:: EXERCISE MATERIALS

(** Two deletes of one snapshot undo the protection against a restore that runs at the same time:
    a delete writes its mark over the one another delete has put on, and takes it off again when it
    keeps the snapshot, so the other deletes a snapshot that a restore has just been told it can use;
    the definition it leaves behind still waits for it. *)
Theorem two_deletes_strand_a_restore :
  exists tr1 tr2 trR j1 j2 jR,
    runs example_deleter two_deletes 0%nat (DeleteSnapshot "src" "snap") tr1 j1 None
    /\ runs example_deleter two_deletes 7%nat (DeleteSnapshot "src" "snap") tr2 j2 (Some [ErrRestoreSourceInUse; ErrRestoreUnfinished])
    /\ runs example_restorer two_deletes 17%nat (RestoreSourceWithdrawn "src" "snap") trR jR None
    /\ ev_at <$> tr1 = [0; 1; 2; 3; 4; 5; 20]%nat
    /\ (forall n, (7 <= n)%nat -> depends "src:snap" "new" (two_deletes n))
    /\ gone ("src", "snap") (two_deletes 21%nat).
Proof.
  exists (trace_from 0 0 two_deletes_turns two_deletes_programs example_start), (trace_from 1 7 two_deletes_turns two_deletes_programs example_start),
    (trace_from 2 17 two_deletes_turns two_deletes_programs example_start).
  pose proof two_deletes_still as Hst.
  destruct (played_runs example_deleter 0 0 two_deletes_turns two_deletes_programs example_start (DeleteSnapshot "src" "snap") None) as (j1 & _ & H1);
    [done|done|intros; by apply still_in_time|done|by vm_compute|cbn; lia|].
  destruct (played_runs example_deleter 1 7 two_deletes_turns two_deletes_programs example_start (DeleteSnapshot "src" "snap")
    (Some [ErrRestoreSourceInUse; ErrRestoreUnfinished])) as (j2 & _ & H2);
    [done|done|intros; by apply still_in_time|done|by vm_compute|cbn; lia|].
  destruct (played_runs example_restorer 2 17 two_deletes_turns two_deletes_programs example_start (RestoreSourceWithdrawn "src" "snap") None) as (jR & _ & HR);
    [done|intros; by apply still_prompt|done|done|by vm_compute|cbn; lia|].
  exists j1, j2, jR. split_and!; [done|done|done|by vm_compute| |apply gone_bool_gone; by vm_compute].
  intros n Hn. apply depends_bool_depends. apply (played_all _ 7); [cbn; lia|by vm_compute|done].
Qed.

::::
:: EXERCISE MATERIALS

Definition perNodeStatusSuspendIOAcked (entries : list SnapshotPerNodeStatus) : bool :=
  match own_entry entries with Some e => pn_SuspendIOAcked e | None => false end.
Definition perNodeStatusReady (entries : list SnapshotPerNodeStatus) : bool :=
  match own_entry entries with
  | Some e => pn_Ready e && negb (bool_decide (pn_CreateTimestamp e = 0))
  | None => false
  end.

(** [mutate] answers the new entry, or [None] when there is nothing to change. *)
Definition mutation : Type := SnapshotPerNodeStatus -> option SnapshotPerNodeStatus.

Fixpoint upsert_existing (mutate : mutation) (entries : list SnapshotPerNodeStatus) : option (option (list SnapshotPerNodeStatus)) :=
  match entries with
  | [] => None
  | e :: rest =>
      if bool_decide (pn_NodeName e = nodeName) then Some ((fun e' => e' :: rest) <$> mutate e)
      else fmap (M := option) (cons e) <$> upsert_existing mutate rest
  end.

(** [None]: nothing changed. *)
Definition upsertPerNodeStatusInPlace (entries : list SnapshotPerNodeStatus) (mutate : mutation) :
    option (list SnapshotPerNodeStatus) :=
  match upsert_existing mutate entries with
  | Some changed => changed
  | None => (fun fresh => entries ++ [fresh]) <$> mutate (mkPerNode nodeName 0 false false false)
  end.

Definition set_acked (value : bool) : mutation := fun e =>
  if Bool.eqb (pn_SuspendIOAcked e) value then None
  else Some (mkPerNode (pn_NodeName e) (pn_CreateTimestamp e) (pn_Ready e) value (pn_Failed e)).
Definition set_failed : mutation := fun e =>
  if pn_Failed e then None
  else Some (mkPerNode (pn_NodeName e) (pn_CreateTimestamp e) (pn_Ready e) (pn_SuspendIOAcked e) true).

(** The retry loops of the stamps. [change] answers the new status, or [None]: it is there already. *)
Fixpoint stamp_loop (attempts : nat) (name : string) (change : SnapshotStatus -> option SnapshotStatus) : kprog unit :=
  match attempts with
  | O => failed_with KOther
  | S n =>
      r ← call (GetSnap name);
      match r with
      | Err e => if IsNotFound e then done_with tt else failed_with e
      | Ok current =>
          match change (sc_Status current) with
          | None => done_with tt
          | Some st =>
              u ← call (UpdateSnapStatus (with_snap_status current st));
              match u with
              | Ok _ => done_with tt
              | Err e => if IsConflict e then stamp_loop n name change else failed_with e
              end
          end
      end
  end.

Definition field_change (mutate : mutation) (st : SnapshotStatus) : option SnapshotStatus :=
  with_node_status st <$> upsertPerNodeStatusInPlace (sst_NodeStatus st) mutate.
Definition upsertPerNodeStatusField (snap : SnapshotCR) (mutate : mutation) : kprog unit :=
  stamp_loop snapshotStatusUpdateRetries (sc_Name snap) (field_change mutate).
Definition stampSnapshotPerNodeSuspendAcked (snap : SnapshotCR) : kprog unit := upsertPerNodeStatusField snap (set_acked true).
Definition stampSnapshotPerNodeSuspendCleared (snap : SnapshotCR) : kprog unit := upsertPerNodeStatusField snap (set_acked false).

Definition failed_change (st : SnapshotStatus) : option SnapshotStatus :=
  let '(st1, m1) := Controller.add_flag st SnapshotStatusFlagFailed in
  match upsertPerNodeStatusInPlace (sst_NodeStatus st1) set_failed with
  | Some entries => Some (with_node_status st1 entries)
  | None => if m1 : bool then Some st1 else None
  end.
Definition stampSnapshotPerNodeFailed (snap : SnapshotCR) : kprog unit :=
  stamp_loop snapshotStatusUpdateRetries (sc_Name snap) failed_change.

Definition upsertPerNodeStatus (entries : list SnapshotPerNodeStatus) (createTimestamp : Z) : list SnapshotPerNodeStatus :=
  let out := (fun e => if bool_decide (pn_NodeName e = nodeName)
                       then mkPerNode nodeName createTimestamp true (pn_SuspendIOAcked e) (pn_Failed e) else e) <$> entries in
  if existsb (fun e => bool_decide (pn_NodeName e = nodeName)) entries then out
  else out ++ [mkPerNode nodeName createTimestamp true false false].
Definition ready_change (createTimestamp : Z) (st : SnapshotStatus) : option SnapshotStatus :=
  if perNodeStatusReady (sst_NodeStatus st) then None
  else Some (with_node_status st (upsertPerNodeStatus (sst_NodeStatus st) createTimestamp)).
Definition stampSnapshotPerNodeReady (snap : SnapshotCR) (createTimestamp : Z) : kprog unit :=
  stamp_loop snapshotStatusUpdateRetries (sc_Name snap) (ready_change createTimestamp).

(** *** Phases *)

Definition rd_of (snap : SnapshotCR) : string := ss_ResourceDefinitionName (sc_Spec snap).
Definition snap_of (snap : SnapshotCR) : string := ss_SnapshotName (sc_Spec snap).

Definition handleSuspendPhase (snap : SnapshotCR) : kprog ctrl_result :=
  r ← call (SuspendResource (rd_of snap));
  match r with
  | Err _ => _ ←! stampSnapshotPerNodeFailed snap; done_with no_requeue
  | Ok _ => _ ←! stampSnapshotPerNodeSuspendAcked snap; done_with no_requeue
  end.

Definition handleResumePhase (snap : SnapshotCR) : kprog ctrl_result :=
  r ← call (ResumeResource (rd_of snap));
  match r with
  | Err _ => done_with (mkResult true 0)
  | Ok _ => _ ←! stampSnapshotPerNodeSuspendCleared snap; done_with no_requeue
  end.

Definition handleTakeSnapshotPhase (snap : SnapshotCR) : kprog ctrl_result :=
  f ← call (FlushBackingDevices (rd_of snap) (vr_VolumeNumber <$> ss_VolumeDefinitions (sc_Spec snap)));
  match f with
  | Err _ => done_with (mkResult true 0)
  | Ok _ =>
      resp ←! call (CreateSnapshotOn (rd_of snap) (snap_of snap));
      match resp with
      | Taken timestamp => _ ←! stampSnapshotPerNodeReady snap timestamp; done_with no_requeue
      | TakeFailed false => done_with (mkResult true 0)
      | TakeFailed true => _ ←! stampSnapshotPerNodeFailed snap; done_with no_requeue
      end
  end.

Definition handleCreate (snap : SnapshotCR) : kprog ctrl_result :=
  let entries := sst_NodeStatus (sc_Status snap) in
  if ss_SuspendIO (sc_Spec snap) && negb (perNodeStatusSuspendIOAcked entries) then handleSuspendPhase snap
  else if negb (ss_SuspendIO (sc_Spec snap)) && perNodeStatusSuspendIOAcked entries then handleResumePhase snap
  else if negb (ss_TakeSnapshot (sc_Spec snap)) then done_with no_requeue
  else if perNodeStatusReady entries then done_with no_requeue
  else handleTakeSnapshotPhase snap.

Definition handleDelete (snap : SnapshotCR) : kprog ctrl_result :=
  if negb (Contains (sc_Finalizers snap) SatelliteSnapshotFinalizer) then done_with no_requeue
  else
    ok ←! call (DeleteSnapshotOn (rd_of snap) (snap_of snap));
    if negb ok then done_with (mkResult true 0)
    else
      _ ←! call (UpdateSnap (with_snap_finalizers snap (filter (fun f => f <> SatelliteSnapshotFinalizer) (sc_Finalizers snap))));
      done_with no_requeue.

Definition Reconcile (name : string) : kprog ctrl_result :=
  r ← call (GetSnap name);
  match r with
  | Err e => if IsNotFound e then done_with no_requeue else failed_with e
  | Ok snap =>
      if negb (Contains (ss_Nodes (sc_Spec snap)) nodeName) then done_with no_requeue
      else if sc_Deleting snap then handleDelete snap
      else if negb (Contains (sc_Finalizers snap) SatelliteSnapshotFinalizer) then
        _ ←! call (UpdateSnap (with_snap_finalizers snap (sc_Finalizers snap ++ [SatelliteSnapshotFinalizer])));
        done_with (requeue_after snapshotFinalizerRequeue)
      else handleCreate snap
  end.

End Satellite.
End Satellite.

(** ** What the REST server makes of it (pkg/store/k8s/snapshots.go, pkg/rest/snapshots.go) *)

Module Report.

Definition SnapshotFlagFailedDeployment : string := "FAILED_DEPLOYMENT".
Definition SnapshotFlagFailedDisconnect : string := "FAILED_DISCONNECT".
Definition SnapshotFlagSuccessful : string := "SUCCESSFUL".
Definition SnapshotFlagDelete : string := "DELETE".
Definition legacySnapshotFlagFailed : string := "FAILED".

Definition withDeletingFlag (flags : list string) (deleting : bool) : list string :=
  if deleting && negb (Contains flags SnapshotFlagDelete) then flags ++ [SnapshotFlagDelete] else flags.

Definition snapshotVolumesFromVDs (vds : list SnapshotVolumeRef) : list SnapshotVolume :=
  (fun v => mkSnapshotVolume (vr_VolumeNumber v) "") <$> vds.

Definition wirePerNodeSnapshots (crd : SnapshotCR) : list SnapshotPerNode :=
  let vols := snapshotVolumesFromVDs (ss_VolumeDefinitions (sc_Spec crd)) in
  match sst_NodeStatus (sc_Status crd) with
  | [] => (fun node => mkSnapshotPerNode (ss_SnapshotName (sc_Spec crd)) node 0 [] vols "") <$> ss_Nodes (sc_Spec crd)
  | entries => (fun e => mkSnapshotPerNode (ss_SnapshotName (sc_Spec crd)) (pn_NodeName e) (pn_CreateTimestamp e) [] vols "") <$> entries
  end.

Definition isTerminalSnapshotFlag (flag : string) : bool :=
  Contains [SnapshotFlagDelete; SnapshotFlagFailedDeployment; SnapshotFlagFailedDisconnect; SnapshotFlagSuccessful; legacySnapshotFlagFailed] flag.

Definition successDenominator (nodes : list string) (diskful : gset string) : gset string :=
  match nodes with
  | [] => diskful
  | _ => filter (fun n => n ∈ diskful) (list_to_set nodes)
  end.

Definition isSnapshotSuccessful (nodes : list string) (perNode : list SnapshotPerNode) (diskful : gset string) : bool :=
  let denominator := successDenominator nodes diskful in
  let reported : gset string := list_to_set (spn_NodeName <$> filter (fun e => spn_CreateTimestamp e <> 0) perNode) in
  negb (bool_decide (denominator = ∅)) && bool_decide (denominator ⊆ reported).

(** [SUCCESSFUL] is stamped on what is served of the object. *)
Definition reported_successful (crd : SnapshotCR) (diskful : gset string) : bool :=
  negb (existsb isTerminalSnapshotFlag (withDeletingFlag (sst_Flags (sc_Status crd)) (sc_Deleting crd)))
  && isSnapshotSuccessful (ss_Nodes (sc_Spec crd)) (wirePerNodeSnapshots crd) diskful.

::::

→ EXERCISE OBJECTIVE:
Scan the entries above for the string "answers", and copy every line where it turns up.

→ EXERCISE RESPONSE:
(** [mutate] answers the new entry, or [None] when there is nothing to change. *)
(** The retry loops of the stamps. [change] answers the new status, or [None]: it is there already. *)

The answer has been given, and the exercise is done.